(** * game.js: the GameClient of the world-map game client

    A shallow embedding of [src/game.js].  The [GameClient] object becomes a
    record, every method a function from the record to the new record and
    the list of effects the call performed on the outside world (console,
    socket, 2D context, image decoder, event default).

    Modelling conventions
    - JS numbers are exact rationals ([Q]).  Pixel coordinates and canvas
      extents are integers; on them, and on their halves, the double
      arithmetic of the source is exact.
    - JS objects used as dictionaries ([players], [avatars], [frames],
      [loadedImages], [keysPressed]) are [gmap string _] over their own
      properties.  The names the server chooses (ids, avatar names,
      directions) are ordinary names, none of which names a member of
      [Object.prototype].  The key of a keyboard event is any string, and
      the read [this.keysPressed[key]] also finds the members every object
      inherits ([truthyAt]).
    - [Object.keys] and [Object.values] enumerate in the order of the map,
      which is not the property order of JavaScript (integer-like keys
      ascending, then insertion order).  The order only decides which
      number a decoded image gets and in which order the players are
      painted; no property below fixes it, apart from the image numbers
      that show in the worked examples.
    - [new Image()] allocates an object with an identity: images carry the
      number the allocator gave them ([nextImage] in the state). *)

From Stdlib Require Import QArith Qminmax Lqa.
From stdpp Require Import gmap strings list fin_maps.

(** Numbers stay symbolic under simplification. *)
#[local] Arguments Qplus : simpl never.
#[local] Arguments Qminus : simpl never.
#[local] Arguments Qmult : simpl never.
#[local] Arguments Qdiv : simpl never.
#[local] Arguments Qopp : simpl never.
#[local] Arguments Qinv : simpl never.
#[local] Arguments Qmax : simpl never.
#[local] Arguments Qmin : simpl never.
#[local] Arguments Qle_bool : simpl never.

Open Scope string_scope.
Open Scope list_scope.

(** ** Data model *)

(** An [Image] element: its identity, its [src], and whether the browser
    has finished loading it ([complete]). *)
Record Image := mkImage {
  img_id : nat;
  img_src : string;
  img_complete : bool
}.

(** A player record; [animationFrame] may be missing. *)
Record Player := mkPlayer {
  p_id : string;
  p_x : Q;
  p_y : Q;
  p_facing : string;
  p_animationFrame : option nat;
  p_username : string;
  p_avatar : string
}.

(** An avatar as the server sends it ([name], [frames]) plus the cache the
    loader adds ([loadedImages], absent until the loader has run). *)
Record Avatar := mkAvatar {
  a_name : string;
  a_frames : gmap string (list string);
  a_loadedImages : option (gmap string (list Image))
}.

(** Messages, client to server. *)
Inductive ClientMessage :=
| JoinGame (username : string)
| Move (direction : string)
| Stop.

(** Messages, server to client, as [JSON.parse] delivers them, by their
    [action] (and [success] for [join_game]). *)
Inductive ServerMessage :=
| JoinGameOk (playerId : string) (players : gmap string Player)
             (avatars : gmap string Avatar)
| JoinGameFailed (error : string)
| PlayerJoined (player : Player) (avatar : Avatar)
| PlayersMoved (players : gmap string Player)
| PlayerLeft (playerId : string)
| OtherAction (action : string).

(** Calls on the 2D context. *)
Inductive CanvasOp :=
| ClearRect (x y w h : Q)
| DrawImage9 (img : Image) (sx sy sw sh dx dy dw dh : Q)
| DrawImage5 (img : Image) (dx dy dw dh : Q)
| SetFillStyle (v : string)
| SetStrokeStyle (v : string)
| SetLineWidth (v : Q)
| SetFont (v : string)
| SetTextAlign (v : string)
| StrokeText (text : string) (x y : Q)
| FillText (text : string) (x y : Q).

(** What a handler does to the outside world. *)
Inductive Effect :=
| ConsoleLog (text : string)
| ConsoleError (text : string)
| SocketSend (m : ClientMessage)
| Canvas (op : CanvasOp)
| Decode (img : Image)
| PreventDefault.

(** The fields of [this]. [canvasWidth] and [canvasHeight] are
    [this.canvas.width] and [this.canvas.height]; [socket] tells whether
    [this.socket] holds a WebSocket; [null] fields are [None]. [myPlayer]
    is the record that [players] held under [myPlayerId] when the join was
    answered (the handlers never write into a player record, so the
    reference and the copy agree). [nextImage] is the image allocator. *)
Record GameClient := mkGameClient {
  canvasWidth : Q;
  canvasHeight : Q;
  worldImage : option Image;
  worldSize : Q;
  socket : bool;
  connected : bool;
  myPlayerId : option string;
  myPlayer : option Player;
  players : gmap string Player;
  avatars : gmap string Avatar;
  viewportX : Q;
  viewportY : Q;
  keysPressed : gmap string bool;
  currentDirection : option string;
  nextImage : nat
}.

(** Assignments to the fields of [this]. *)
Definition set_canvasWidth (v : Q) (s : GameClient) : GameClient :=
  mkGameClient v (canvasHeight s) (worldImage s) (worldSize s) (socket s)
    (connected s) (myPlayerId s) (myPlayer s) (players s) (avatars s)
    (viewportX s) (viewportY s) (keysPressed s) (currentDirection s)
    (nextImage s).
Definition set_canvasHeight (v : Q) (s : GameClient) : GameClient :=
  mkGameClient (canvasWidth s) v (worldImage s) (worldSize s) (socket s)
    (connected s) (myPlayerId s) (myPlayer s) (players s) (avatars s)
    (viewportX s) (viewportY s) (keysPressed s) (currentDirection s)
    (nextImage s).
Definition set_worldImage (v : option Image) (s : GameClient) : GameClient :=
  mkGameClient (canvasWidth s) (canvasHeight s) v (worldSize s) (socket s)
    (connected s) (myPlayerId s) (myPlayer s) (players s) (avatars s)
    (viewportX s) (viewportY s) (keysPressed s) (currentDirection s)
    (nextImage s).
Definition set_socket (v : bool) (s : GameClient) : GameClient :=
  mkGameClient (canvasWidth s) (canvasHeight s) (worldImage s) (worldSize s) v
    (connected s) (myPlayerId s) (myPlayer s) (players s) (avatars s)
    (viewportX s) (viewportY s) (keysPressed s) (currentDirection s)
    (nextImage s).
Definition set_connected (v : bool) (s : GameClient) : GameClient :=
  mkGameClient (canvasWidth s) (canvasHeight s) (worldImage s) (worldSize s)
    (socket s) v (myPlayerId s) (myPlayer s) (players s) (avatars s)
    (viewportX s) (viewportY s) (keysPressed s) (currentDirection s)
    (nextImage s).
Definition set_myPlayerId (v : option string) (s : GameClient) : GameClient :=
  mkGameClient (canvasWidth s) (canvasHeight s) (worldImage s) (worldSize s)
    (socket s) (connected s) v (myPlayer s) (players s) (avatars s)
    (viewportX s) (viewportY s) (keysPressed s) (currentDirection s)
    (nextImage s).
Definition set_myPlayer (v : option Player) (s : GameClient) : GameClient :=
  mkGameClient (canvasWidth s) (canvasHeight s) (worldImage s) (worldSize s)
    (socket s) (connected s) (myPlayerId s) v (players s) (avatars s)
    (viewportX s) (viewportY s) (keysPressed s) (currentDirection s)
    (nextImage s).
Definition set_players (v : gmap string Player) (s : GameClient) : GameClient :=
  mkGameClient (canvasWidth s) (canvasHeight s) (worldImage s) (worldSize s)
    (socket s) (connected s) (myPlayerId s) (myPlayer s) v (avatars s)
    (viewportX s) (viewportY s) (keysPressed s) (currentDirection s)
    (nextImage s).
Definition set_avatars (v : gmap string Avatar) (s : GameClient) : GameClient :=
  mkGameClient (canvasWidth s) (canvasHeight s) (worldImage s) (worldSize s)
    (socket s) (connected s) (myPlayerId s) (myPlayer s) (players s) v
    (viewportX s) (viewportY s) (keysPressed s) (currentDirection s)
    (nextImage s).
Definition set_viewportX (v : Q) (s : GameClient) : GameClient :=
  mkGameClient (canvasWidth s) (canvasHeight s) (worldImage s) (worldSize s)
    (socket s) (connected s) (myPlayerId s) (myPlayer s) (players s)
    (avatars s) v (viewportY s) (keysPressed s) (currentDirection s)
    (nextImage s).
Definition set_viewportY (v : Q) (s : GameClient) : GameClient :=
  mkGameClient (canvasWidth s) (canvasHeight s) (worldImage s) (worldSize s)
    (socket s) (connected s) (myPlayerId s) (myPlayer s) (players s)
    (avatars s) (viewportX s) v (keysPressed s) (currentDirection s)
    (nextImage s).
Definition set_keysPressed (v : gmap string bool) (s : GameClient) : GameClient :=
  mkGameClient (canvasWidth s) (canvasHeight s) (worldImage s) (worldSize s)
    (socket s) (connected s) (myPlayerId s) (myPlayer s) (players s)
    (avatars s) (viewportX s) (viewportY s) v (currentDirection s)
    (nextImage s).
Definition set_currentDirection (v : option string) (s : GameClient) : GameClient :=
  mkGameClient (canvasWidth s) (canvasHeight s) (worldImage s) (worldSize s)
    (socket s) (connected s) (myPlayerId s) (myPlayer s) (players s)
    (avatars s) (viewportX s) (viewportY s) (keysPressed s) v
    (nextImage s).
Definition set_nextImage (v : nat) (s : GameClient) : GameClient :=
  mkGameClient (canvasWidth s) (canvasHeight s) (worldImage s) (worldSize s)
    (socket s) (connected s) (myPlayerId s) (myPlayer s) (players s)
    (avatars s) (viewportX s) (viewportY s) (keysPressed s)
    (currentDirection s) v.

------------------------------

Instructions to follow: After reading the listing above, work out how many lines contain "under" and reply with that number only.

Answer box: 2